No encerramento das jornadas parlamentares do partido, o presidente centrista afirmou que o Tribunal Constitucional está bloqueado, por o PS não aceitar os resultados eleitorais. Defendeu que a democracia deve respeitar as instituições.

Nuno Melo reiterou que os resultados são conjunturais e que o CDS não deve desistir de ser segunda ou primeira força. Afirmou que o CDS representa uma expressão do povo e que deve crescer, sem bloquear a democracia.

O líder do CDS-PP lembrou que o partido voltou ao parlamento em 2024, após afastamento eleitoral.
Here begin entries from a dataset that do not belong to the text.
Lemma value_of_raw k t : pair_ok0 (k, t) = true → value_of (raw_value t) = text_value t.
Proof.
  destruct t as [s|s|s]; cbn [raw_value text_value]; [by rewrite value_of_kv..|].
  unfold pair_ok0. cbn [fst snd]. intros [_ Hs]%andb_true_iff. by apply value_of_plain.
Qed.

Lemma foldl_insert_map (l : list (list Z * list Z)) (m : gmap (list Z) (list Z)) : NoDup l.*1 →
  foldl (λ m kv, <[fst kv := snd kv]> m) m l = list_to_map l ∪ m.
Proof.
  revert m. induction l as [|[k v] l IH]; intros m Hnd; cbn [foldl]; [by rewrite list_to_map_nil, (left_id_L ∅ (∪))|].
  cbn [fmap list_fmap fst snd] in *. apply NoDup_cons in Hnd as [Hk Hnd]. rewrite IH by done.
  cbn [list_to_map foldr]. change (list_to_map ((k, v) :: l)) with (<[k := v]> (list_to_map l : gmap (list Z) (list Z))).
  rewrite <- insert_union_l, insert_union_r; [done|]. by apply not_elem_of_list_to_map_1.
Qed.

(** The later of two pairs of the same name wins. *)
Definition fields_in_order (l : list (string * text)) : gmap (list Z) (list Z) :=
  foldl (λ m kv, <[fst kv := snd kv]> m) ∅ ((λ kt, (zs (fst kt), text_value (snd kt))) <$> filter present l).

Lemma parse_pairs uni_word uni_space l : forallb pair_ok0 l = true →
  parse_kv uni_word uni_space (line_of l) = fields_in_order l.
Proof.
  intros Hok. unfold parse_kv, fields_in_order. rewrite findall_line by done.
  assert (Hf : Forall (λ kt, pair_ok0 kt = true) (filter present l)).
  { apply Forall_forall. intros kt [_ Hin]%list_elem_of_filter. rewrite forallb_forall in Hok.
    by apply Hok, list_elem_of_In. }
  generalize (∅ : gmap (list Z) (list Z)) as m. induction Hf as [|[k t] l' Hk Hl IH]; intros m; [done|].
  cbn [fmap list_fmap foldl fst snd]. by rewrite (value_of_raw k t), IH.
Qed.

Lemma parse_line uni_word uni_space l : forallb pair_ok l = true → NoDup ((λ kt, zs (fst kt)) <$> l) →
  parse_kv uni_word uni_space (line_of l) = fields l.
Proof.
  intros Hok Hnd. rewrite forallb_forall in Hok.
  assert (Hp : filter present l = l).
  { clear Hnd. induction l as [|kt l IH]; [done|]. rewrite filter_cons_True.
    - f_equal. apply IH. intros x Hx. apply Hok. by right.
    - specialize (Hok kt (or_introl eq_refl)). apply andb_true_iff in Hok as [_ Hok]. by rewrite Hok. }
  rewrite parse_pairs.
  - unfold fields_in_order, fields. rewrite Hp, foldl_insert_map, (right_id_L ∅ (∪)); [done|].
    by rewrite <- list_fmap_compose.
  - apply forallb_forall. intros kt Hin. by apply Hok, andb_true_iff in Hin as [? _].
Qed.

(** ** Lines as they are received *)

Definition received_text (t : text) : text :=
  match t with Quoted s => Quoted (received s) | Verbatim s => Verbatim (received s) | Plain s => Plain s end.
Definition received_pair (kt : string * text) : string * text := (fst kt, received_text (snd kt)).

Lemma esc_ascii nl b : b < 0x80 → esc nl b ≠ [] ∧ Forall (λ c, c < 0x80) (esc nl b).
Proof.
  intros Hb. unfold esc. destruct (b =? 92); [|destruct (b =? 34); [|destruct (nl && (b =? 10))]];
    (split; [done|]); repeat (apply Forall_cons_2; [lia|]); apply Forall_nil_2.
Qed.

Lemma esc_high nl b : 0x80 ≤ b → esc nl b = [b].
Proof.
  intros Hb. unfold esc. rewrite (proj2 (Z.eqb_neq b 92)), (proj2 (Z.eqb_neq b 34)), (proj2 (Z.eqb_neq b 10)) by lia.
  by rewrite andb_false_r.
Qed.

Lemma received_quoted nl s r : starts_ascii r →
  received ((34 :: (s ≫= esc nl) ++ [34]) ++ r) = (34 :: (received s ≫= esc nl) ++ [34]) ++ received r.
Proof.
  intros Hr. change (received (34 :: ((s ≫= esc nl) ++ [34]) ++ r)
    = 34 :: ((received s ≫= esc nl) ++ [34]) ++ received r).
  rewrite <- !(assoc_L (++)). change (received (34 :: ?x)) with (34 :: received x). f_equal.
  rewrite received_app by done. f_equal. apply received_bind; [apply esc_ascii|apply esc_high].
Qed.

Lemma word_is_ascii b : is_word (λ _, false) b = true → b < 0x80.
Proof. unfold is_word. lia. Qed.

Lemma received_pair_text kt r : pair_ok0 kt = true → starts_ascii r →
  received (pair_text kt ++ r) = pair_text (received_pair kt) ++ received r.
Proof.
  destruct kt as [k t]. unfold pair_ok0, pair_text, received_pair. cbn [fst snd].
  intros [[_ Hw]%andb_true_iff Ht]%andb_true_iff Hr. rewrite forallb_forall in Hw.
  rewrite <- !(assoc_L (++)). rewrite received_ascii_app.
  2: { apply Forall_forall. intros b Hb%list_elem_of_In. by apply word_is_ascii, Hw. }
  f_equal. rewrite received_ascii_app by by repeat constructor. f_equal.
  destruct t as [s|s|s]; cbn [received_text].
  - rewrite !kv_esc. by apply received_quoted.
  - rewrite !kv_exec_esc. by apply received_quoted.
  - apply received_ascii_app. apply Forall_forall. rewrite forallb_forall in Ht.
    intros b Hb%list_elem_of_In%Ht. unfold plain_byte in Hb. lia.
Qed.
Disse que, nesses casos, a atitude correta é trabalhar para vencer eleições, não paralisar a democracia.

Venezuela e responsabilidade institucional

Melo criticou a deslocação do secretário-geral do PS à Venezuela, afirmando que há decisões do Parlamento Europeu condenando a situação. Defendeu alinhamento com responsabilidades dos tempos e com a defesa da democracia.

O dirigente também questionou a legitimidade de José Luís Carneiro num parlamento “varrido” pela oposição, colocando o CDS do lado de jovens detidos por opiniões naquele país. Disse que a luta pela liberdade deve ser prioridade.